Supplied material
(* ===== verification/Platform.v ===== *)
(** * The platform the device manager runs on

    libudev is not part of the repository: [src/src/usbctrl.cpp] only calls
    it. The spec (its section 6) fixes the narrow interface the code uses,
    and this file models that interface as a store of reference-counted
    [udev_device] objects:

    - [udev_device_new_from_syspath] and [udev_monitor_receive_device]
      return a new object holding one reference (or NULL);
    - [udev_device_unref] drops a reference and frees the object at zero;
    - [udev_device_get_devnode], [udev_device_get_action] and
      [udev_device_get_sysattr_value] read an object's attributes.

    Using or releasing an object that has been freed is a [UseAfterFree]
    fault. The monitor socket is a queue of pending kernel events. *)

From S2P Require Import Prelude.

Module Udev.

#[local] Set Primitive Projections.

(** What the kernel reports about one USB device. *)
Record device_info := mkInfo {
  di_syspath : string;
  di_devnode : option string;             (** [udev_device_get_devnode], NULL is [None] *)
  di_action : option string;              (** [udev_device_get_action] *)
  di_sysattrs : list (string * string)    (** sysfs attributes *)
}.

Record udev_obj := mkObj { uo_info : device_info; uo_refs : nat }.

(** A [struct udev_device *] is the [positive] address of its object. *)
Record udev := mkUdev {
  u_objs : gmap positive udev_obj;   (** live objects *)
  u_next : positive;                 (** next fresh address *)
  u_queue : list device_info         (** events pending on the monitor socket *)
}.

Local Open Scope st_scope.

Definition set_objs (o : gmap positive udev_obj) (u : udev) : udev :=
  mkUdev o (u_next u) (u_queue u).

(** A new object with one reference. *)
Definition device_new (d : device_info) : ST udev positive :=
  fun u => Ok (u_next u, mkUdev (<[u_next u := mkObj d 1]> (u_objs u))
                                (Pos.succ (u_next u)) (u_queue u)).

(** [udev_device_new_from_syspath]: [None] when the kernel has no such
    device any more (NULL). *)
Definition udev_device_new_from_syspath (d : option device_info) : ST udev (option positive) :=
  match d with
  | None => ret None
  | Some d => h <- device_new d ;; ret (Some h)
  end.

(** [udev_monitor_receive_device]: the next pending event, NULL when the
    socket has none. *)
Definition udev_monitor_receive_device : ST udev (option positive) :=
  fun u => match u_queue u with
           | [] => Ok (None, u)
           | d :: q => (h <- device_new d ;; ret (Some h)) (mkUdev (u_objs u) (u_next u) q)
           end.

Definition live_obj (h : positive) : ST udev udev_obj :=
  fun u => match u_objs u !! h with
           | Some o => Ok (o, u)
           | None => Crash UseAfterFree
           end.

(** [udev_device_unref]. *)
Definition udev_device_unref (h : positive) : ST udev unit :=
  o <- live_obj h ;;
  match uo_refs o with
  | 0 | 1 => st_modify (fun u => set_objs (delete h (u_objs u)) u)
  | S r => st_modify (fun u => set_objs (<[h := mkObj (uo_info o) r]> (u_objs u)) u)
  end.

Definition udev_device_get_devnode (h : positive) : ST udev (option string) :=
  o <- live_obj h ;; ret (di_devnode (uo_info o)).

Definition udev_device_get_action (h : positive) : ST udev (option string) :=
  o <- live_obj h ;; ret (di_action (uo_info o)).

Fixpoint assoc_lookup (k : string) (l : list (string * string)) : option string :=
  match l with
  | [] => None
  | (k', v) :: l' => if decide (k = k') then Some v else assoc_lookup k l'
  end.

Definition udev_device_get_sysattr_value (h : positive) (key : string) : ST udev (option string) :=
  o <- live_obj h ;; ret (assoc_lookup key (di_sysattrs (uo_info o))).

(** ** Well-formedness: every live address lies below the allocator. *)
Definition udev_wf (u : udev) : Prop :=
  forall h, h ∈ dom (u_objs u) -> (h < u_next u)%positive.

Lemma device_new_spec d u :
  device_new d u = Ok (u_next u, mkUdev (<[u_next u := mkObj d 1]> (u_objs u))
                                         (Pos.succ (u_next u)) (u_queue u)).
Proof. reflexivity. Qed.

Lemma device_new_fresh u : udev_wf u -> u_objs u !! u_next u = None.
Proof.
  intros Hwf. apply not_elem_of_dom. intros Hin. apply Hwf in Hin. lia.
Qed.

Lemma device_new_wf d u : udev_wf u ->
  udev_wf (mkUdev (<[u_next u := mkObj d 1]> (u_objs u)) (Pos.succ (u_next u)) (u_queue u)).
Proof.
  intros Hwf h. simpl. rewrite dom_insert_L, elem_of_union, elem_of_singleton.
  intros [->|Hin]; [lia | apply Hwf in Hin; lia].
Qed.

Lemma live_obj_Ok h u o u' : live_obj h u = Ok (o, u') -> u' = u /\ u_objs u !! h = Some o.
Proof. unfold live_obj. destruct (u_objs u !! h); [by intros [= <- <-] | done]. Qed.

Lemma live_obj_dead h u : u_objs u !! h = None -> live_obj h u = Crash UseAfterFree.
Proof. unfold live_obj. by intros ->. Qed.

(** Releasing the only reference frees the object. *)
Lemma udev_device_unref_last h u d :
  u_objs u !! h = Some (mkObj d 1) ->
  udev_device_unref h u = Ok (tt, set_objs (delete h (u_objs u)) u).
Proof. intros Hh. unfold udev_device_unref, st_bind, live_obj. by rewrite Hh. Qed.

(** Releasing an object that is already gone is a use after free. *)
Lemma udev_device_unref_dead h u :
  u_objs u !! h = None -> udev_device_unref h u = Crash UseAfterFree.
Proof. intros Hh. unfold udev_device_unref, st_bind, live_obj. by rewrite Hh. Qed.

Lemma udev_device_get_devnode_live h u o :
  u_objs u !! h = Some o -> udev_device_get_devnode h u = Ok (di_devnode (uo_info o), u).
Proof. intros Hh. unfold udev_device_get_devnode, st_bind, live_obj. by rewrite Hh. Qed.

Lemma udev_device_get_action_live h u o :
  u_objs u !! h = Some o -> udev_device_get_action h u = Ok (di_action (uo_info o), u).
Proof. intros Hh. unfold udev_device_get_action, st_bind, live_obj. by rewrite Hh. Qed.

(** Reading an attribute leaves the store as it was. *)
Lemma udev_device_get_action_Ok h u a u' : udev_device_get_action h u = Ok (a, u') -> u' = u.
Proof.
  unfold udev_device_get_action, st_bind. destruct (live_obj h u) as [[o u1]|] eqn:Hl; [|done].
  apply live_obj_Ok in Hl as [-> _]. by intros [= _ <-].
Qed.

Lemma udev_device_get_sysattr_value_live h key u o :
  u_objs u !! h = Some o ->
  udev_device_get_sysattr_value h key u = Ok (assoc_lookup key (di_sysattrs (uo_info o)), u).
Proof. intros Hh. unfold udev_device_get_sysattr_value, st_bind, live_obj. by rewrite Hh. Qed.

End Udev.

Assigned task
For each line above that contains the word "string", copy that line.

Solution for this task
  di_syspath : string;
  di_devnode : option string;             (** [udev_device_get_devnode], NULL is [None] *)
  di_action : option string;              (** [udev_device_get_action] *)
  di_sysattrs : list (string * string)    (** sysfs attributes *)
Definition udev_device_get_devnode (h : positive) : ST udev (option string) :=
Definition udev_device_get_action (h : positive) : ST udev (option string) :=
Fixpoint assoc_lookup (k : string) (l : list (string * string)) : option string :=
Definition udev_device_get_sysattr_value (h : positive) (key : string) : ST udev (option string) :=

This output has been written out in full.